▶ **Entries shown**:
(* ===== verification/Logging.v ===== *)
(** * Logging of the enclave: wasmi-runtime/src/lib.rs and logger.rs

    The enclave logs plaintext messages and keys at the levels debug and trace.  What reaches
    the host's standard output is decided once, when the library is loaded: [init_logger] sets
    the greatest level, from the environment variable LOG_LEVEL of the host, within the bound of
    the build.  The macros of the crate log pass a record to the logger when its level is within
    that greatest level. *)

From Stdlib Require Import Strings.String.
From stdpp Require Import base tactics list numbers strings ssreflect.
From S2P Require Import Prelude.

Local Open Scope string_scope.
Local Open Scope list_scope.

(** [log::LevelFilter], ordered from [Off] to [Trace]; a record's level is one of them but [Off]. *)
Inductive LevelFilter : Type := Off | Error | Warn | Info | Debug | Trace.

#[export] Instance level_eq_dec : EqDecision LevelFilter.
Proof. solve_decision. Defined.

Definition rank (l : LevelFilter) : nat :=
  match l with Off => 0 | Error => 1 | Warn => 2 | Info => 3 | Debug => 4 | Trace => 5 end.
Definition level_leb (a b : LevelFilter) : bool := (rank a <=? rank b)%nat.

Definition display_level (l : LevelFilter) : string :=
  match l with
  | Off => "OFF" | Error => "ERROR" | Warn => "WARN" | Info => "INFO" | Debug => "DEBUG" | Trace => "TRACE"
  end.

Record LogRecord : Type := mkRecord { level : LevelFilter; target : string; args : string }.

(** The state of the crate log and the lines printed. *)
Record Logger : Type := mkLogger { installed : bool; max_level : LevelFilter; printed : list string }.

(** Before [init_logger]: no logger, and the greatest level is [Off]. *)
Definition fresh : Logger := mkLogger false Off [].

(** ** logger.rs *)

Definition enabled (_ : LogRecord) : bool := true.

Definition log_record (r : LogRecord) (l : Logger) : Logger :=
  mkLogger (installed l) (max_level l)
           (printed l ++ [display_level (level r) +:+ "  [" +:+ target r +:+ "] " +:+ args r]).

(** A logging macro, such as [debug!]. *)
Definition log_macro (r : LogRecord) (l : Logger) : Logger :=
  if installed l && level_leb (level r) (max_level l) then log_record r l else l.

(** ** lib.rs *)

Definition log_level_from_str (env_log_level : string) : option LevelFilter :=
  match env_log_level with
  | "OFF" => Some Off
  | "ERROR" => Some Error
  | "WARN" => Some Warn
  | "INFO" => Some Info
  | "DEBUG" => Some Debug
  | "TRACE" => Some Trace
  | _ => None
  end.

(** [env] is the variable LOG_LEVEL, if the host sets it to UTF-8 text. *)
Definition set_log_level_or_default (env : option string) (default_level max_lvl : LevelFilter)
  : M Logger Empty_set unit :=
  if negb (level_leb default_level max_lvl) then liftR Panic
  else
    let log_level :=
      match log_level_from_str (default "" env) with
      | Some env_log_level => if level_leb env_log_level max_lvl then env_log_level else default_level
      | None => default_level
      end in
    modifyS (fun l => mkLogger (installed l) log_level (printed l)).

(** [log::set_logger(...).unwrap()]: a second call panics. *)
Definition set_logger : M Logger Empty_set unit :=
  fun l => if installed l then (l, Panic) else (mkLogger true (max_level l) (printed l), Ok tt).

(** The two builds of [init_logger]. *)
Definition init_logger_production (env : option string) : M Logger Empty_set unit :=
  _ ← set_logger; set_log_level_or_default env Error Warn.
Definition init_logger_development (env : option string) : M Logger Empty_set unit :=
  _ ← set_logger; set_log_level_or_default env Trace Trace.

(** ** Properties *)

(** set_log_level_or_default never sets a level beyond the bound of the build, and panics exactly
    when the default is beyond it. *)
Theorem log_level_is_bounded env d m (l l' : Logger) r :
  set_log_level_or_default env d m l = (l', r) ->
  if decide (rank d <= rank m)%nat
  then r = Ok tt /\ (rank (max_level l') <= rank m)%nat /\ printed l' = printed l
  else r = Panic /\ l' = l.
Proof.
  unfold set_log_level_or_default, level_leb. destruct (Nat.leb_spec (rank d) (rank m)) as [Hd|Hd]; cbn [negb].
  - rw decide_True //. cbv [modifyS]. intros [= <- <-]. split_and!; [done| |done]. cbn [max_level].
    destruct (log_level_from_str _) as [e|]; [|done]. by destruct (Nat.leb_spec (rank e) (rank m)).
  - rw decide_False; [|lia]. cbv [liftR]. by intros [= <- <-].
Qed.

Lemma log_macro_keeps_level r l : installed (log_macro r l) = installed l /\ max_level (log_macro r l) = max_level l.
Proof. unfold log_macro. by destruct (_ && _). Qed.

Definition log_all (rs : list LogRecord) (l : Logger) : Logger := foldl (fun l r => log_macro r l) l rs.

Lemma log_all_above rs l :
  Forall (fun r => rank (max_level l) < rank (level r))%nat rs -> log_all rs l = l.
Proof.
  induction 1 as [|r rs Hr _ IH]; [done|]. unfold log_all in *. cbn [foldl].
  assert (log_macro r l = l) as ->; [|done]. unfold log_macro, level_leb.
  destruct (Nat.leb_spec (rank (level r)) (rank (max_level l))); [lia|]. by rw andb_false_r.
Qed.

(** In a production build, whatever the host puts in LOG_LEVEL, no sequence of records of level
    info, debug or trace changes what is printed. *)
Theorem production_does_not_leak env rs :
  Forall (fun r => rank Warn < rank (level r))%nat rs ->
  exists l, init_logger_production env fresh = (l, Ok tt) /\ printed (log_all rs l) = [].
Proof.
  intros Hrs. unfold init_logger_production. cbv [mbind M_bind]. cbn [set_logger fresh installed].
  destruct (set_log_level_or_default env Error Warn (mkLogger true (max_level fresh) (printed fresh))) as [l r] eqn:E.
  apply log_level_is_bounded in E as (-> & Hl & Hp). exists l. split; [done|].
  rw log_all_above; [done|]. eapply Forall_impl; [done|]. cbn in Hl |- *. intros x Hx. lia.
Qed.

(** The development build prints everything unless the host lowers the level. *)
Theorem development_prints_everything rs :
  exists l, init_logger_development None fresh = (l, Ok tt) /\ length (printed (log_all rs l)) = length rs.
Proof.
  exists (mkLogger true Trace []). split; [done|].
  assert (forall out, length (printed (log_all rs (mkLogger true Trace out))) = length out + length rs) as E; [|apply E].
  induction rs as [|r rs IH]; intros out; cbn [log_all foldl length]; [cbn; lia|].
  assert (log_macro r (mkLogger true Trace out) = log_record r (mkLogger true Trace out)) as E.
  { unfold log_macro. by destruct r as [[]]. }
  unfold log_all in IH. rw E. unfold log_record. cbn [installed max_level printed]. rw IH length_app. cbn. lia.
Qed.

Lemma production_does_not_leak_witness :
  exists l, init_logger_production (Some "TRACE") fresh = (l, Ok tt) /\
            printed (log_all [mkRecord Debug "io" "message: secret"] l) = [].
Proof.
  apply (production_does_not_leak (Some "TRACE") [mkRecord Debug "io" "message: secret"]).
  constructor; [cbn; lia|constructor].
Defined.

▶ **What the exercise asks**: All lines in the data that contain the word "fresh" should be copied.

▶ **Output for this task**:
Definition fresh : Logger := mkLogger false Off [].
  exists l, init_logger_production env fresh = (l, Ok tt) /\ printed (log_all rs l) = [].
  intros Hrs. unfold init_logger_production. cbv [mbind M_bind]. cbn [set_logger fresh installed].
  destruct (set_log_level_or_default env Error Warn (mkLogger true (max_level fresh) (printed fresh))) as [l r] eqn:E.
  exists l, init_logger_development None fresh = (l, Ok tt) /\ length (printed (log_all rs l)) = length rs.
  exists l, init_logger_production (Some "TRACE") fresh = (l, Ok tt) /\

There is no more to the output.